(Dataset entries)
⟨

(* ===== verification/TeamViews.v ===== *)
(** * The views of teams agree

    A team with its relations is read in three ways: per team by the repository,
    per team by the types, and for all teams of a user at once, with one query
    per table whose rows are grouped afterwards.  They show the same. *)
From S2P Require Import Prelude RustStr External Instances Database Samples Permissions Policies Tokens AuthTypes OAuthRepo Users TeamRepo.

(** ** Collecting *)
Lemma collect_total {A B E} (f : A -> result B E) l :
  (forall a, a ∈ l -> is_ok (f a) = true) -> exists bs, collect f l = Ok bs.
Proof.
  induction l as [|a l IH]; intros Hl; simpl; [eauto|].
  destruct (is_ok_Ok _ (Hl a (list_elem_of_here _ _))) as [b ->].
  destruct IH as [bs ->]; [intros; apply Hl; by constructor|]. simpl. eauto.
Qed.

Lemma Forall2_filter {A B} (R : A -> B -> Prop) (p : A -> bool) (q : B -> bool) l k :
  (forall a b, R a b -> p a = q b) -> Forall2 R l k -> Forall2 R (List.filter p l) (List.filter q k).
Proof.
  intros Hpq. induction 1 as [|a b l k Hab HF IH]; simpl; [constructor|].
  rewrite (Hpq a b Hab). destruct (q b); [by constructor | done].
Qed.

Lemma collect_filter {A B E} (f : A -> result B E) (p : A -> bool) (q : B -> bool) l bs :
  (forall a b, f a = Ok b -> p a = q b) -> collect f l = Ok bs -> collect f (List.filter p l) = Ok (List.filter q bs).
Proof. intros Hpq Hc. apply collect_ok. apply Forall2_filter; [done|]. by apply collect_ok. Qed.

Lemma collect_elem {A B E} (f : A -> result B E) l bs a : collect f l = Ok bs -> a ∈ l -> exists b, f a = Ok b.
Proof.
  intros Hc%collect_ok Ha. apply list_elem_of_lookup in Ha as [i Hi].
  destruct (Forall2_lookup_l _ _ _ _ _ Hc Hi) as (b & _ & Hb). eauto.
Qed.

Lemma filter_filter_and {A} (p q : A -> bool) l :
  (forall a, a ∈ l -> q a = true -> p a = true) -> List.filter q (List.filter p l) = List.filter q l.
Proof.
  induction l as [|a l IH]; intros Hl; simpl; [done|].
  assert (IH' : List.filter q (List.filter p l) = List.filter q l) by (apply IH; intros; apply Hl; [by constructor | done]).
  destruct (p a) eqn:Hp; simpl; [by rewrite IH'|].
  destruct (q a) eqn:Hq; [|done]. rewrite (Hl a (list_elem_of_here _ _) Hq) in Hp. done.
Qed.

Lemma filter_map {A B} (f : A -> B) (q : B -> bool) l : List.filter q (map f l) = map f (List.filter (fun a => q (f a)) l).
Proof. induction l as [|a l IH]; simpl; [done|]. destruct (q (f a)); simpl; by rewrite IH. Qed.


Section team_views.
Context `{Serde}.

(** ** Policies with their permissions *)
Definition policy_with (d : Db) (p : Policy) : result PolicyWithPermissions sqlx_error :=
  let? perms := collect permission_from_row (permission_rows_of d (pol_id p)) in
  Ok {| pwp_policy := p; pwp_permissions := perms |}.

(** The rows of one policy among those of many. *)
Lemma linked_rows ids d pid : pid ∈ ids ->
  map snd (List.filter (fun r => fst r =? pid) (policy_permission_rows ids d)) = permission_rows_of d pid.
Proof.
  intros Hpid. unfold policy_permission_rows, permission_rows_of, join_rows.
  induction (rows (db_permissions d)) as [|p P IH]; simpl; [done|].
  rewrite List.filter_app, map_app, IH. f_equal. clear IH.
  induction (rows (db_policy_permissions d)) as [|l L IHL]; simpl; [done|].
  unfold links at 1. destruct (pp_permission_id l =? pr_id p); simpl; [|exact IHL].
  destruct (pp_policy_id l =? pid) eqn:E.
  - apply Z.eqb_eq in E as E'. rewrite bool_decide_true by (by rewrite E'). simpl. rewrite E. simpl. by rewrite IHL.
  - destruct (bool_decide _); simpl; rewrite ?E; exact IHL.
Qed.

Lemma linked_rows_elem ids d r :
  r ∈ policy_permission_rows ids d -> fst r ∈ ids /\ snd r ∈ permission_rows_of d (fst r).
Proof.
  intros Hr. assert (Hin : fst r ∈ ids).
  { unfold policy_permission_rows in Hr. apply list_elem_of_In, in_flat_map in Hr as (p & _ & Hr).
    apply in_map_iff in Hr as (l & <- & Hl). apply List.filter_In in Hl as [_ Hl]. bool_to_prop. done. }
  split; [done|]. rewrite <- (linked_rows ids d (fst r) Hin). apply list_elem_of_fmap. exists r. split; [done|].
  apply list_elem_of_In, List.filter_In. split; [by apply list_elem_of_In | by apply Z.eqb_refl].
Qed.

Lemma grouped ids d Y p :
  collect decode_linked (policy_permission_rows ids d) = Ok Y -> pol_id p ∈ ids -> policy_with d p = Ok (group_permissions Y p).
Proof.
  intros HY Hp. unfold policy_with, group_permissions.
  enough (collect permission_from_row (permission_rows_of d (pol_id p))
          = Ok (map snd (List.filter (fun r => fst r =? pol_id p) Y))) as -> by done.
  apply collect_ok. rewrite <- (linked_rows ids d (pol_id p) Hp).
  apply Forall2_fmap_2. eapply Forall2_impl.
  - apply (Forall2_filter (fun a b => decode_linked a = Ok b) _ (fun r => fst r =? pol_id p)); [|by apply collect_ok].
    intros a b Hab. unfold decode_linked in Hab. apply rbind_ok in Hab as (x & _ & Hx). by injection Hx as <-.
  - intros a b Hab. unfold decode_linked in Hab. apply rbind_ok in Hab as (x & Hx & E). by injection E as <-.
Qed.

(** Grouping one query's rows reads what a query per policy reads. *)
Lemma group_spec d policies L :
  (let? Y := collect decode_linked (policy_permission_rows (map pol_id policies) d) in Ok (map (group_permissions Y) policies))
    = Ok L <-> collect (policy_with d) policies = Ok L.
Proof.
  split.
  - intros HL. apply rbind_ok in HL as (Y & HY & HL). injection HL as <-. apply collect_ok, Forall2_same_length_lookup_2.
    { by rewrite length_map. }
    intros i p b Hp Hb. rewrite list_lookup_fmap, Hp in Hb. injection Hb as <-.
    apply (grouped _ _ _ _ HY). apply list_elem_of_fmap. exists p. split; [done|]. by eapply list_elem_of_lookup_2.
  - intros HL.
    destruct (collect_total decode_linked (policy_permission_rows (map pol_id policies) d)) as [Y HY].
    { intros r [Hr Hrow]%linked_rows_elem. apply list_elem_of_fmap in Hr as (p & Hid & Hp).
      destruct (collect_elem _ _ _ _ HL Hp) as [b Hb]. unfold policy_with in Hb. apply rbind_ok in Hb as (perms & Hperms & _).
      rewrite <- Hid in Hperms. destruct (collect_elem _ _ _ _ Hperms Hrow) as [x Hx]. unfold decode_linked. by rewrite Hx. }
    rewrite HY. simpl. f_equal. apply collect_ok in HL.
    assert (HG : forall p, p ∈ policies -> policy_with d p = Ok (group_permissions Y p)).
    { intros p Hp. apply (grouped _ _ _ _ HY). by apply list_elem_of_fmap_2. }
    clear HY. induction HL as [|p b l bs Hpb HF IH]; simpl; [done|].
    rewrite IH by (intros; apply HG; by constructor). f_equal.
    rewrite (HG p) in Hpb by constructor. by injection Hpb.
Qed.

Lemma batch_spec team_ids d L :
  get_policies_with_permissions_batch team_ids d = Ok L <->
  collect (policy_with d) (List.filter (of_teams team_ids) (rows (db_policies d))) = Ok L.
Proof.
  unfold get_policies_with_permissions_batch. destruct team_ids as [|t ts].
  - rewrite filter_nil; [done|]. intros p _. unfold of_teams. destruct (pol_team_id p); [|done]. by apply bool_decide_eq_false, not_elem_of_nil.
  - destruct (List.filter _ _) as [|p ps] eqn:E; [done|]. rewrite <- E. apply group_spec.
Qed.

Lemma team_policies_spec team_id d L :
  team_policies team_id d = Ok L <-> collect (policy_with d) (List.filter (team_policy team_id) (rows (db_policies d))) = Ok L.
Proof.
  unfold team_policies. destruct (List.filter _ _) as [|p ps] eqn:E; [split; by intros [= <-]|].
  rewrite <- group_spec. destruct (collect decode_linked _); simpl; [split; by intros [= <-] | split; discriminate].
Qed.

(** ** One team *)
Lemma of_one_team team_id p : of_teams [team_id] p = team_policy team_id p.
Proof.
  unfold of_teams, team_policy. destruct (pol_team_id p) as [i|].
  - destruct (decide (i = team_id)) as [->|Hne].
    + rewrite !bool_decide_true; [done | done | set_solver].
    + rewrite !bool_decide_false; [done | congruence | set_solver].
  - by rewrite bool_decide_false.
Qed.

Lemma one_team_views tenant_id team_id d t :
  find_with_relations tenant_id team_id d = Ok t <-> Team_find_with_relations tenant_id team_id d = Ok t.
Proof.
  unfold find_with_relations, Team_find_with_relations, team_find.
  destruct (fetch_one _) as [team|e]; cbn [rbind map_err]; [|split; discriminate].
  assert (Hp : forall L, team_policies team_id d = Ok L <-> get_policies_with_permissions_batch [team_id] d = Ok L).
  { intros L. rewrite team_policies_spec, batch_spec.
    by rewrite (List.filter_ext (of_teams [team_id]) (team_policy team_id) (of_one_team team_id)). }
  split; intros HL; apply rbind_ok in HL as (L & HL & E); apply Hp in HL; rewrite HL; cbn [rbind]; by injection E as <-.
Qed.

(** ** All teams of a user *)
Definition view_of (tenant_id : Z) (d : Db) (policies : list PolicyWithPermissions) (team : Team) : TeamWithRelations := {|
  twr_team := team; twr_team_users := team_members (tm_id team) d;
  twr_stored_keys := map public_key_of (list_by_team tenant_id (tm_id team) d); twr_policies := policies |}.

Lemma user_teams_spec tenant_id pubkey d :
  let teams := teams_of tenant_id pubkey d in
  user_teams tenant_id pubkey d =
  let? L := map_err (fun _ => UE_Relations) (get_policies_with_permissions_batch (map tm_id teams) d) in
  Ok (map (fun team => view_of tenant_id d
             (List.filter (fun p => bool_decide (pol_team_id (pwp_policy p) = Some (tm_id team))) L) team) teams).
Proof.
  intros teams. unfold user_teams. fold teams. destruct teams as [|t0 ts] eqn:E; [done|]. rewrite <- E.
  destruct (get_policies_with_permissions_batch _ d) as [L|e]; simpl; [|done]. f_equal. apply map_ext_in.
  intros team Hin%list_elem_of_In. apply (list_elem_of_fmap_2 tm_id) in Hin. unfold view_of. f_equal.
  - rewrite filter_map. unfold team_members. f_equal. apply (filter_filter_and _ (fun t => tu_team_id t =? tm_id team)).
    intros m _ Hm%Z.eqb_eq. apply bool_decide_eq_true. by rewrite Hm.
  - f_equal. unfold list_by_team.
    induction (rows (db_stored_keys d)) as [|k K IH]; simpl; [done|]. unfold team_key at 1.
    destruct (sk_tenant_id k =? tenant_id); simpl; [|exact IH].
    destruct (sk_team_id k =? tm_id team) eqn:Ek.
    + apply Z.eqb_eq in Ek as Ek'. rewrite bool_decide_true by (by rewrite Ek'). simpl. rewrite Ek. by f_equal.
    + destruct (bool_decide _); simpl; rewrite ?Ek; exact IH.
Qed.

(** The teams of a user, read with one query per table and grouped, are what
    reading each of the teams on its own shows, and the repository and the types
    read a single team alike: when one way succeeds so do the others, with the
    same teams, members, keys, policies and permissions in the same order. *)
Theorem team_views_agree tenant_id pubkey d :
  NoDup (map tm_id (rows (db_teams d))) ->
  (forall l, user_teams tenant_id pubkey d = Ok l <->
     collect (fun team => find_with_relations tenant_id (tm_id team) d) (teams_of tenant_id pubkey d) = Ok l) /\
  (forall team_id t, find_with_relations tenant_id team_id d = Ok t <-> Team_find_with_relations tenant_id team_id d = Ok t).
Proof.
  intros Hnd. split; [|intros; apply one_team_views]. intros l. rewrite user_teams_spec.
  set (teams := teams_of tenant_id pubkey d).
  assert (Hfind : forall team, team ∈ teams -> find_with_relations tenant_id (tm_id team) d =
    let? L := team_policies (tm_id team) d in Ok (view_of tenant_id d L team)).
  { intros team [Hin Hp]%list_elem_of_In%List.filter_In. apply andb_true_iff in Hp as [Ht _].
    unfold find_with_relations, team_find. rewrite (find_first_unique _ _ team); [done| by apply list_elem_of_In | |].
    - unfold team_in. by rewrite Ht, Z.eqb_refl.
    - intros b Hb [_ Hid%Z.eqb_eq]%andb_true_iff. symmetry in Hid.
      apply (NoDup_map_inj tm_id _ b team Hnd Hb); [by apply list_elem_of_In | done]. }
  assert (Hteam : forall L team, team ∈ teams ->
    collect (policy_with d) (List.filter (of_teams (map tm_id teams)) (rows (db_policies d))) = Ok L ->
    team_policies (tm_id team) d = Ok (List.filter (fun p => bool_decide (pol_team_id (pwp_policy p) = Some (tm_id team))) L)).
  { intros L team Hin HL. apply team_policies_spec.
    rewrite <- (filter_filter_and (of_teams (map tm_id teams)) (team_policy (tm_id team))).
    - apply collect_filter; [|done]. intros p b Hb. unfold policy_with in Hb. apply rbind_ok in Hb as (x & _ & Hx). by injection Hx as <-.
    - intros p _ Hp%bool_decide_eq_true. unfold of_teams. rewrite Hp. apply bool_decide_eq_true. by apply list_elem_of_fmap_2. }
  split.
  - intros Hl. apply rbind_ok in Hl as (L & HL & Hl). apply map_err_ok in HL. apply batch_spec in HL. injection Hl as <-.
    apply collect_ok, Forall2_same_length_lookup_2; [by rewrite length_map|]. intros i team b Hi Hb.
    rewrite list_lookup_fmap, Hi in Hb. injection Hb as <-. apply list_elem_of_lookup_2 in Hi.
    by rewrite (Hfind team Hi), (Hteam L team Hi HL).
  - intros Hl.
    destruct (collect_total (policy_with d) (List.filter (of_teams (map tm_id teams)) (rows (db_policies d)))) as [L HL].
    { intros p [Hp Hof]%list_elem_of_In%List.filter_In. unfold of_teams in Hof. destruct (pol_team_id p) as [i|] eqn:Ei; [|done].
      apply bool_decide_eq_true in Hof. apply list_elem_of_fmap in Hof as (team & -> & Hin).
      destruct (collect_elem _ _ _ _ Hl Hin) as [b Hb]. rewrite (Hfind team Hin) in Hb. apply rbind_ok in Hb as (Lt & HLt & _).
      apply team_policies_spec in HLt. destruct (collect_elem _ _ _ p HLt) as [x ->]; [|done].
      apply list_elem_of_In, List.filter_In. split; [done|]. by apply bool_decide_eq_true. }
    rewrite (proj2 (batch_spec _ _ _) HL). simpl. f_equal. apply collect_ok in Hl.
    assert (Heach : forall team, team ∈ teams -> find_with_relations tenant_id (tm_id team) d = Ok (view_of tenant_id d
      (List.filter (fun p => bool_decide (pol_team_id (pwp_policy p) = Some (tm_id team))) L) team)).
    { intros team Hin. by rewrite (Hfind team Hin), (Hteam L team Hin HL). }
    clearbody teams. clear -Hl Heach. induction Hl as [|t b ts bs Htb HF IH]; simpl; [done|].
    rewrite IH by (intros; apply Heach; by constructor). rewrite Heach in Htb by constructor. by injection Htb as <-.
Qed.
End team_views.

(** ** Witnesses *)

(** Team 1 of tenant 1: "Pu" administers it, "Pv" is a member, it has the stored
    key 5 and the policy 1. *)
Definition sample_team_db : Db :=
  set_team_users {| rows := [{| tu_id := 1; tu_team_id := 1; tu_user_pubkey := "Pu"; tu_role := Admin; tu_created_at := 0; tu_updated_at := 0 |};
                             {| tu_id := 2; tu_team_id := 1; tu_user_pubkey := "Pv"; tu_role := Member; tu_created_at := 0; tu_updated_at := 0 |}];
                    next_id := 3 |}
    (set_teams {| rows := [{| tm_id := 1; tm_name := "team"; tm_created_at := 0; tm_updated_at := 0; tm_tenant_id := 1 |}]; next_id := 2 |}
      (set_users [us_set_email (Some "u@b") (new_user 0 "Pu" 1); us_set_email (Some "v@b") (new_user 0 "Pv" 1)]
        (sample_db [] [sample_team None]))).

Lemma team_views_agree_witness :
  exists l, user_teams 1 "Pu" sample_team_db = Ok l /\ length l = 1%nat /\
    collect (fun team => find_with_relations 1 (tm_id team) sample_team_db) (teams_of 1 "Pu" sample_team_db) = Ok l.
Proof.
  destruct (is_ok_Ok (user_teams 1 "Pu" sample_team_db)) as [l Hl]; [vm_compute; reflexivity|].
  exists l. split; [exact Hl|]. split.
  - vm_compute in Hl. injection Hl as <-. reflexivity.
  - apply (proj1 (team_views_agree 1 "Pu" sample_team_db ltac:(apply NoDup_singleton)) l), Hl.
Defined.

⟩

Going down from the first line of the entries above, restate each line word for word until the line holding "From S2P Require" is done.

(* ===== verification/TeamViews.v ===== *)
(** * The views of teams agree

    A team with its relations is read in three ways: per team by the repository,
    per team by the types, and for all teams of a user at once, with one query
    per table whose rows are grouped afterwards.  They show the same. *)
From S2P Require Import Prelude RustStr External Instances Database Samples Permissions Policies Tokens AuthTypes OAuthRepo Users TeamRepo.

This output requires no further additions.